#### The problem:
Please state the number of lines in the entries below where the word "outcome" appears. Include nothing else.

#### Stored items:
------------

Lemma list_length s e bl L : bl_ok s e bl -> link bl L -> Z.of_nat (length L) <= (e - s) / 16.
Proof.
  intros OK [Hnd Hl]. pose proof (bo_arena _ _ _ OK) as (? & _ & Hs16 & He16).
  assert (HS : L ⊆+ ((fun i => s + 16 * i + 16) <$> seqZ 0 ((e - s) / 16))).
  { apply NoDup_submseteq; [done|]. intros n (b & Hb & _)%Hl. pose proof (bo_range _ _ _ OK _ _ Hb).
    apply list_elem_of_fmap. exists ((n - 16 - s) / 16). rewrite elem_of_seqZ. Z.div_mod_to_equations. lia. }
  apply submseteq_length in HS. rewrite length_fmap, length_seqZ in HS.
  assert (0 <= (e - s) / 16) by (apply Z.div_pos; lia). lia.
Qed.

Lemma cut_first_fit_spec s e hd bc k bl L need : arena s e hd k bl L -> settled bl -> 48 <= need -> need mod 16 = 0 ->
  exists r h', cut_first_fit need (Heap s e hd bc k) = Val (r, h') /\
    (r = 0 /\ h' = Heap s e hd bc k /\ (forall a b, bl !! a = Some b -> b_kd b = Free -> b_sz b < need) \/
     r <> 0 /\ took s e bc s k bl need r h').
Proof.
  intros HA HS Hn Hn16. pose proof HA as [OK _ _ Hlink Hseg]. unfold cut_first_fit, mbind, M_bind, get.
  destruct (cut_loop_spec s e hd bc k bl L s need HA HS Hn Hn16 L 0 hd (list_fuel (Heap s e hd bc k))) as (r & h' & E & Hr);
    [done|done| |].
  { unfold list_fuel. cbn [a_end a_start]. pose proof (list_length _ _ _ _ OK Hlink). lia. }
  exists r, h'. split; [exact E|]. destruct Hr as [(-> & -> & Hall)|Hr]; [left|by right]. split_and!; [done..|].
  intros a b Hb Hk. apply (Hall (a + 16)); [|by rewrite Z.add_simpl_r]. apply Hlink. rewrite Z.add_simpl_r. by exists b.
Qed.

------------

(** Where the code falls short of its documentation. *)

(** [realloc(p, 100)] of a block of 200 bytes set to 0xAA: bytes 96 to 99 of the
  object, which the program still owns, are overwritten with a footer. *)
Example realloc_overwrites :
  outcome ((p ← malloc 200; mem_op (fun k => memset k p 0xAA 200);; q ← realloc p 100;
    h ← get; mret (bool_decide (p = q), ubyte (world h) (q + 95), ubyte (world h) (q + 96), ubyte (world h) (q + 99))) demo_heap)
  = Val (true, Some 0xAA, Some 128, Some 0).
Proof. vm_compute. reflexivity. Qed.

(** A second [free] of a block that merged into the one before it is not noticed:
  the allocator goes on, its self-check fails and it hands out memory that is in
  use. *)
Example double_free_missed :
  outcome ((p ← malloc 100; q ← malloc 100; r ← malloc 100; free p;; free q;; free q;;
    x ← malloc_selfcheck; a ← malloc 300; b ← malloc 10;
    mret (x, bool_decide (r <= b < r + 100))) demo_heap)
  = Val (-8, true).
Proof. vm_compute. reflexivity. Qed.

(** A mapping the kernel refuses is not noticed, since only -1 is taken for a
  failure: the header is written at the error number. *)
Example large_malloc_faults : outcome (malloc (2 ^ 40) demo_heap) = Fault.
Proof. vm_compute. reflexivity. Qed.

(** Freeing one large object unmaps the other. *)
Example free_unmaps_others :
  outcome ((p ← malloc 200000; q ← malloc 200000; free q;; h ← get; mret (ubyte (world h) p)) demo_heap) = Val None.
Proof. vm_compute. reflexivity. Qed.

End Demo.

------------

#### Response area:
4